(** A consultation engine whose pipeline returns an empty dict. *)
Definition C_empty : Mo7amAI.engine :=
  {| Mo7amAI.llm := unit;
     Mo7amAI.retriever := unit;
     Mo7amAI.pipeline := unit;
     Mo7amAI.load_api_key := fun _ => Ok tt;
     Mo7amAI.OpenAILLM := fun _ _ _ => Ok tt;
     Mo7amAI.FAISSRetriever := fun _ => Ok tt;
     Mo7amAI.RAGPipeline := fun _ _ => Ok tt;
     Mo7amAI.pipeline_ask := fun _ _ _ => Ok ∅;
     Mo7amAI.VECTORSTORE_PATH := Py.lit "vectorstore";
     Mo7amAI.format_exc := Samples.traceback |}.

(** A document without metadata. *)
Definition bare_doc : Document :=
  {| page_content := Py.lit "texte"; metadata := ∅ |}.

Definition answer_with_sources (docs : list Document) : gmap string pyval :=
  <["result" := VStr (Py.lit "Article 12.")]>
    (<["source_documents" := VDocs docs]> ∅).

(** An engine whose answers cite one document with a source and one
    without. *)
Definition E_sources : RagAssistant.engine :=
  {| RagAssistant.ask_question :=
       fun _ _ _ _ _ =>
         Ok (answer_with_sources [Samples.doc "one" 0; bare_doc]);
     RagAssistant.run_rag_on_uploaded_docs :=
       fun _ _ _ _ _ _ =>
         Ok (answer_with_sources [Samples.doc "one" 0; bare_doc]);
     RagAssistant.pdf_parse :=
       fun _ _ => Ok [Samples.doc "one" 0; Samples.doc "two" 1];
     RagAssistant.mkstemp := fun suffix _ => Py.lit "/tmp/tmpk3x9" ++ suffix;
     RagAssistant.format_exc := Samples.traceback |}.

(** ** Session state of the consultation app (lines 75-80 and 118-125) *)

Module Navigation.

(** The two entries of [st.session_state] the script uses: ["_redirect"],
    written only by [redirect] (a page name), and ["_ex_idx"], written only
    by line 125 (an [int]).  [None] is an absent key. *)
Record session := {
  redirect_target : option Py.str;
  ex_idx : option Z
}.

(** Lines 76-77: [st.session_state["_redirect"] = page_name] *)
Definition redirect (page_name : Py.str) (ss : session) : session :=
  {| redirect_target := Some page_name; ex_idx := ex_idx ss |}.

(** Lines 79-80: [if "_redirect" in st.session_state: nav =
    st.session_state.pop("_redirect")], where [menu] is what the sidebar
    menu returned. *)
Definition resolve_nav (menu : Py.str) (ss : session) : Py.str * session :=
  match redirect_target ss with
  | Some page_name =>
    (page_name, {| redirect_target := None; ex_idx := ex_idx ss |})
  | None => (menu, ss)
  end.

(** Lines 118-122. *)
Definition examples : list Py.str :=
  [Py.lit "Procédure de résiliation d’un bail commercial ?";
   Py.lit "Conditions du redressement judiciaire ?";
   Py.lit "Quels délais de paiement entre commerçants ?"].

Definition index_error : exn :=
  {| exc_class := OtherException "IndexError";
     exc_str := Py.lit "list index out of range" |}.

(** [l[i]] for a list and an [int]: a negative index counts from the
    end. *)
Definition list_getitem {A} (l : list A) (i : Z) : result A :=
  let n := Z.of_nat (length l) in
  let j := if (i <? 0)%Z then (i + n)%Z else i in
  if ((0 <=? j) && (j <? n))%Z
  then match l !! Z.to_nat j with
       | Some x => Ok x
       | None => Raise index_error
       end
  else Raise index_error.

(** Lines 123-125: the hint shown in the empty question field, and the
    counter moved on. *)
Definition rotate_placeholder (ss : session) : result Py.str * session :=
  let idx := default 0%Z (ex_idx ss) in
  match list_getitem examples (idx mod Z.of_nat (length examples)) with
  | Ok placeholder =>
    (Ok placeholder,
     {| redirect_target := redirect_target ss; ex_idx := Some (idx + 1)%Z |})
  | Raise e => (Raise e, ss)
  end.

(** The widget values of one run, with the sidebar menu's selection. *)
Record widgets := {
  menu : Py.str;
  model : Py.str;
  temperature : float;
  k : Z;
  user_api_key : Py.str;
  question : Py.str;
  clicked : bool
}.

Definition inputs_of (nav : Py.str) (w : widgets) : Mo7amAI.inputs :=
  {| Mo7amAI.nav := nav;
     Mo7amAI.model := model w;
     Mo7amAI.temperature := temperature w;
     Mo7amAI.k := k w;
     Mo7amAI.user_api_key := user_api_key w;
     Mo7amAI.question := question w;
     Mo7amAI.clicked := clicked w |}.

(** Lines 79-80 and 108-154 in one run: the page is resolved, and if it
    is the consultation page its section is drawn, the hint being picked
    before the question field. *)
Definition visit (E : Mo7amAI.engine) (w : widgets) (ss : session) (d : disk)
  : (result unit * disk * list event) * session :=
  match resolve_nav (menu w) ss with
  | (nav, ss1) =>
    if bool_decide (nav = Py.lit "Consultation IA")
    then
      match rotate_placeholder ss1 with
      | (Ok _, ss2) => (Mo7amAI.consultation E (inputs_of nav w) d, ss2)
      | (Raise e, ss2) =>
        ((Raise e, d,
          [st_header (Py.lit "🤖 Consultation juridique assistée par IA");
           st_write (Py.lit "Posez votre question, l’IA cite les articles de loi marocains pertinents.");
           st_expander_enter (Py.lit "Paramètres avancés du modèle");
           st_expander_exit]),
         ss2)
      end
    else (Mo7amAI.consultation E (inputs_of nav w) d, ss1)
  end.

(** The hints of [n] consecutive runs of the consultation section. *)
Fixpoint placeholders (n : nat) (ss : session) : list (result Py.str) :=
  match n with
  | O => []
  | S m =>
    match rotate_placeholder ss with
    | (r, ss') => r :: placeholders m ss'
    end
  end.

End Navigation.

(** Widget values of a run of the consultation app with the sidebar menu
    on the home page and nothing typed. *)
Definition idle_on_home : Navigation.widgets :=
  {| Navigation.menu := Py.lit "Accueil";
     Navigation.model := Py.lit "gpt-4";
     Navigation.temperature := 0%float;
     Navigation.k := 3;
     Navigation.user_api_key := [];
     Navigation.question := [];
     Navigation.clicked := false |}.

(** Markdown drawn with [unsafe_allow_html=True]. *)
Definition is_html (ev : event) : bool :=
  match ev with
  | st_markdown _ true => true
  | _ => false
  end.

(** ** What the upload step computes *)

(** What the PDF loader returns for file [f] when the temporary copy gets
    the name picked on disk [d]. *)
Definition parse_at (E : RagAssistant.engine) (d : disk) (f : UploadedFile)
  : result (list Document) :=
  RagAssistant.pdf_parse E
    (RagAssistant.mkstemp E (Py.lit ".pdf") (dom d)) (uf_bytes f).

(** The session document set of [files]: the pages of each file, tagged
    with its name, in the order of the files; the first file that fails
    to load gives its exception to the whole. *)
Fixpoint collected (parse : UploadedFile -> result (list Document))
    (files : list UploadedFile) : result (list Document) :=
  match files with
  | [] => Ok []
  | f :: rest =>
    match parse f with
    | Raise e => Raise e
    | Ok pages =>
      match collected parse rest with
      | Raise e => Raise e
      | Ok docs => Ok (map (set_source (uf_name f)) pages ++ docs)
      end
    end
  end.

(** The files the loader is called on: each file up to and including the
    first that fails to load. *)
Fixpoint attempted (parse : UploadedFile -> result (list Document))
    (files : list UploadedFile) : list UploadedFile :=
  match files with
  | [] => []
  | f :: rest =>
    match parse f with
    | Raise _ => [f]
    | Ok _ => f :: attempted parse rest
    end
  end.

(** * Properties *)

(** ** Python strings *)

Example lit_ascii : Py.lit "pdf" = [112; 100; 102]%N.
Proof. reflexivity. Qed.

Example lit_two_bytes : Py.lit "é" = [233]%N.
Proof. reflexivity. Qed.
========================================================================
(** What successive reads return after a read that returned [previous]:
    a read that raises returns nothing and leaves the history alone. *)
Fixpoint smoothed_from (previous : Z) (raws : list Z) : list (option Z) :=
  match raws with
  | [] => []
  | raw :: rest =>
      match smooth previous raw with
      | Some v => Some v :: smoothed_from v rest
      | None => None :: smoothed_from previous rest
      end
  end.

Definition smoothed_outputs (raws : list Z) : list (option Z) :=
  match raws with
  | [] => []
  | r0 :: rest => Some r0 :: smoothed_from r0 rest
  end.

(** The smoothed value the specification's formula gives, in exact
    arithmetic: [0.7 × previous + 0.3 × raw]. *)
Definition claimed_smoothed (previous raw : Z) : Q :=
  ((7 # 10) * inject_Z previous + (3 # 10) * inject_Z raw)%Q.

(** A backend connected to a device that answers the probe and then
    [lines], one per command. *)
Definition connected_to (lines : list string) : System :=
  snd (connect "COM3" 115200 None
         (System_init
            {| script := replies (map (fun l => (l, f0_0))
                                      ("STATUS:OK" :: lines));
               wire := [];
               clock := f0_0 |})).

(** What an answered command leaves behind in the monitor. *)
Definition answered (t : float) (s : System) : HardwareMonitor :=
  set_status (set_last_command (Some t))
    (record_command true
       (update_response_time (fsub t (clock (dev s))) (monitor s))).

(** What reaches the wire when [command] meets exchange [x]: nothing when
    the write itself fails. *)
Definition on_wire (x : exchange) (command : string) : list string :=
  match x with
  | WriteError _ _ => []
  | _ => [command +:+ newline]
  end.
========================================================================
* [Goal of the exercise] Return only the part of the records above that opens with the line containing "Some x => Ok x" and closes with the line containing "Definition rotate_placeholder (ss", ends included.

* [Written reply]
       | Some x => Ok x
       | None => Raise index_error
       end
  else Raise index_error.

(** Lines 123-125: the hint shown in the empty question field, and the
    counter moved on. *)
Definition rotate_placeholder (ss : session) : result Py.str * session :=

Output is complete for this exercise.